2. Die Art des Leidens.

Sie ist zunächst ganz einzig. Ein solches Leiden hätte kein anderer Mensch erdulden können als dieser eine Jesus. Deshalb reißt er sich auch von diesen dreien los. Ach, gern hätte er wohl ihre betende Mithilfe - ihre wohltuende Nähe gehabt - aber er reißt sich los, wie schwer es seinem Liebesherzen auch wird, und geht etwa einen Steinwurf oder 100 Schritte weit in den Ölgarten hinein.

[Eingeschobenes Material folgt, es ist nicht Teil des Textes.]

(** ** Pushing a sequence of values *)

Lemma push_all_chain fuel (vals : list T) s l :
  longest_run (spurious s) < fuel →
  chain (heap s) (m_head s) l → live s →
  ∃ s' l',
    push_all fuel vals s = Returns tt s' ∧
    chain (heap s') (m_head s') (l' ++ l) ∧ length l' = length vals ∧
    values (heap s') (l' ++ l) = rev vals ++ values (heap s) l ∧
    live s' ∧ length (trace s') = length (trace s) + length vals ∧
    longest_run (spurious s') ≤ longest_run (spurious s).
Proof.
  revert s l. induction vals as [|v vals IH]; intros s l Hfuel Hch Hlive.
  - exists s, []. split_and!; try done; simpl; lia.
  - simpl. unfold bind. rewrite push_front_closed_form.
    pose proof (spurious_run_le_longest (spurious s)) as Hrun.
    rewrite decide_True by lia.
    pose proof (longest_run_settle (spurious s)) as Hsettle.
    edestruct (IH (mk_state (heap s ++ [mk_node v false (m_head s)])
                            (Some (length (heap s)))
                            (trace s ++ [Exchange (m_head s)
                                           (Some (length (heap s)))])
                            (settle (spurious s)))
                  (length (heap s) :: l))
      as (s' & l' & Hs' & Hch' & Hlen & Hval & Hlive' & Htr & Ho).
    { simpl. lia. }
    { by apply chain_push_front. }
    { apply Forall_app. split; [done|]. by repeat constructor. }
    cbn [heap m_head trace spurious] in *.
    exists s', (l' ++ [length (heap s)]).
    replace ((l' ++ [length (heap s)]) ++ l)
      with (l' ++ length (heap s) :: l) by (by rewrite <- app_assoc).
    split_and!; try done.
    + rewrite length_app. simpl. lia.
    + rewrite Hval, (values_push_front _ _ _ _ Hch). simpl.
      by rewrite <- app_assoc.
    + rewrite Htr, length_app. simpl. lia.
    + lia.
Qed.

Oben auf dem Gipfel des Ölberges ist der Ort, von wo Jesus gen Himmel geschwebt ist. Heute steht daselbst eine lateinische Kapelle. Für die Echtheit der Stelle spricht, dass man die Entfernung der Kapelle bis zur Stadtmauer Jerusalems nachgemessen hat. Sie beträgt 3600 Fuß, was gleichbedeutend ist mit 6 Stadien oder 1 Sabbaterweg. Es heißt aber in der Apost. Gesch. 1,12: Die Jünger kehrten um gen Jerusalem vom Ölberge, welcher ist nahe bei Jerusalem und liegt einen Sabbaterweg davon.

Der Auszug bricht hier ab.